WHEREAS, SEI Institutional Investments Trust, a Massachusetts business
trust (the "Trust") is registered as an open-end management investment company
under the Investment Company Act of 1940, as amended (the "1940 Act"); and
WHEREAS, the Adviser has entered into an Investment Advisory Agreement
dated , 1997 (the "Advisory Agreement") with the Trust, pursuant to which the
Adviser will act as investment adviser to the Small Cap Fund (the "Portfolio"),
which is a series of the Trust; and
WHEREAS, the Adviser, with the approval of the Trust, desires to retain the
Sub-Adviser to provide investment advisory services to the Adviser in connection
with the management of the Portfolio, and the Sub-Adviser is willing to render
such investment advisory services.
NOW, THEREFORE, the parties hereto agree as follows:
1. DUTIES OF THE SUB-ADVISER. Subject to supervision by the Adviser and
the Trust's Board of Trustees, the Sub-Adviser shall manage the
investment operations of the Portfolio and the composition of the
Portfolio, including the purchase, retention and disposition of
securities and other assets, in accordance with the Portfolio's
investment objectives, policies and restrictions as stated in the
Portfolio's prospectus and statement of additional information, as
currently in effect and as amended or supplemented from time to time
(referred to collectively as the "Prospectus"), and subject to the
following:
(a) The Sub-Adviser shall provide supervision of the Portfolio's
investments and determine from time to time what investments and
securities will be purchased, retained or sold by the Portfolio, and
what portion of the assets will be invested or held uninvested in cash.

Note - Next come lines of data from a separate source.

(** * Dual-endpoint snapshot store: embedding and verified properties

    A shallow embedding of the storage-abstraction layer of
    etcd-backup-restore (package [snapstore]):

    - the transient/fatal error classifier,
    - the dual-endpoint store [DualSnapStore] with its circuit breaker
      and its merge of snapshot listings,
    - the resilient wrapper [ResilientS3SnapStore],
    - the store resolver ([GetSnapstore], [GetResilientSnapstore]),
    - the chunk-upload coordinator [collectChunkUploadError].

    Go values are modelled as the code has them: an [error] is either nil
    or a value with its [Error()] text, a Go [int] is a [Z] with 64-bit
    wrap-around, a [map[string]*Snapshot] is a [gmap string Snapshot], a
    store behind the [SnapStore] interface is a state together with the
    four operations of the interface, written in state-passing style.
    Logging has no effect on any result and is left out. *)

From Stdlib Require Import ZArith Ascii.
From Stdlib.Strings Require Import Byte.
From stdpp Require Import gmap strings list sorting.

Local Open Scope Z_scope.

(** ** Go base types *)

(** Go's [int] and [int64] on the 64-bit targets of the program. *)
Definition wrapInt (z : Z) : Z := (z + 2 ^ 63) mod 2 ^ 64 - 2 ^ 63.

(** Go's [uint] on the same targets. *)
Definition wrapUint (z : Z) : Z := z mod 2 ^ 64.

(** [strings.HasPrefix]. *)
Fixpoint HasPrefix (s prefix : string) : bool :=
  match prefix, s with
  | EmptyString, _ => true
  | String a p, String b t => if Ascii.eqb a b then HasPrefix t p else false
  | String _ _, EmptyString => false
  end.

(** [strings.Contains]. *)
Fixpoint Contains (s substr : string) : bool :=
  HasPrefix s substr ||
  match s with
  | EmptyString => false
  | String _ t => Contains t substr
  end.

(** A non-nil Go [error]: the text returned by [Error()], and, when the
    dynamic type implements [net.Error], the answers of [Timeout()] and
    [Temporary()]. *)
Record GoError := {
  errText : string;
  netError : option (bool * bool)
}.

(** The interface type [error]; [None] is [nil]. *)
Definition error := option GoError.

(** [fmt.Errorf] without a [%w] verb: a plain error carrying the text. *)
Definition Errorf (text : string) : error :=
  Some {| errText := text; netError := None |}.

(** The [%v] verb applied to an [error]. *)
Definition fmtV (e : error) : string :=
  match e with
  | Some g => errText g
  | None => "<nil>"
  end.

(** [io.ReadCloser], as far as the code observes it: what [io.ReadAll]
    returns on it. *)
Record ReadCloser := {
  rcData : list byte;
  rcErr : error
}.

Definition ReadAll (rc : ReadCloser) : list byte * error := (rcData rc, rcErr rc).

(b) In the performance of its duties and obligations under this Agreement,
the Sub-Adviser shall act in conformity with the Trust's Declaration of
Trust (as defined herein) and the Prospectus and with the instructions
and directions of the Adviser and of the Board of Trustees of the Trust
and will conform to and comply with the requirements of the 1940 Act,
the Internal Revenue Code of 1986, and all other applicable federal and
state laws and regulations, as each is amended from time to time.
(c) The Sub-Adviser shall determine the securities to be purchased or sold
by the Portfolio and will place orders with or through such persons,
brokers or dealers to carry out the policy with respect to brokerage
set forth in the Portfolio's Registration Statement (as defined herein)
and Prospectus or as the Board of Trustees or the Adviser may direct
from time to time, in conformity with federal securities laws. In
executing Portfolio transactions and selecting brokers or dealers, the
Sub-Adviser will use its best efforts to seek on behalf of the
Portfolio the best overall terms available. In
A-1
<PAGE> 14
assessing the best overall terms available for any transaction, the
Sub-Adviser shall consider all factors that it deems relevant,
including the breadth of the market in the security, the price of the
security, the financial condition and execution capability of the
broker or dealer, and the reasonableness of the commission, if any,
both for the specific transaction and on a continuing basis. In
evaluating the best overall terms available, and in selecting the
broker-dealer to execute a particular transaction the Sub-Adviser may
also consider the brokerage and research services (as those terms are
defined in Section 28(e) of the Securities Exchange Act of 1934)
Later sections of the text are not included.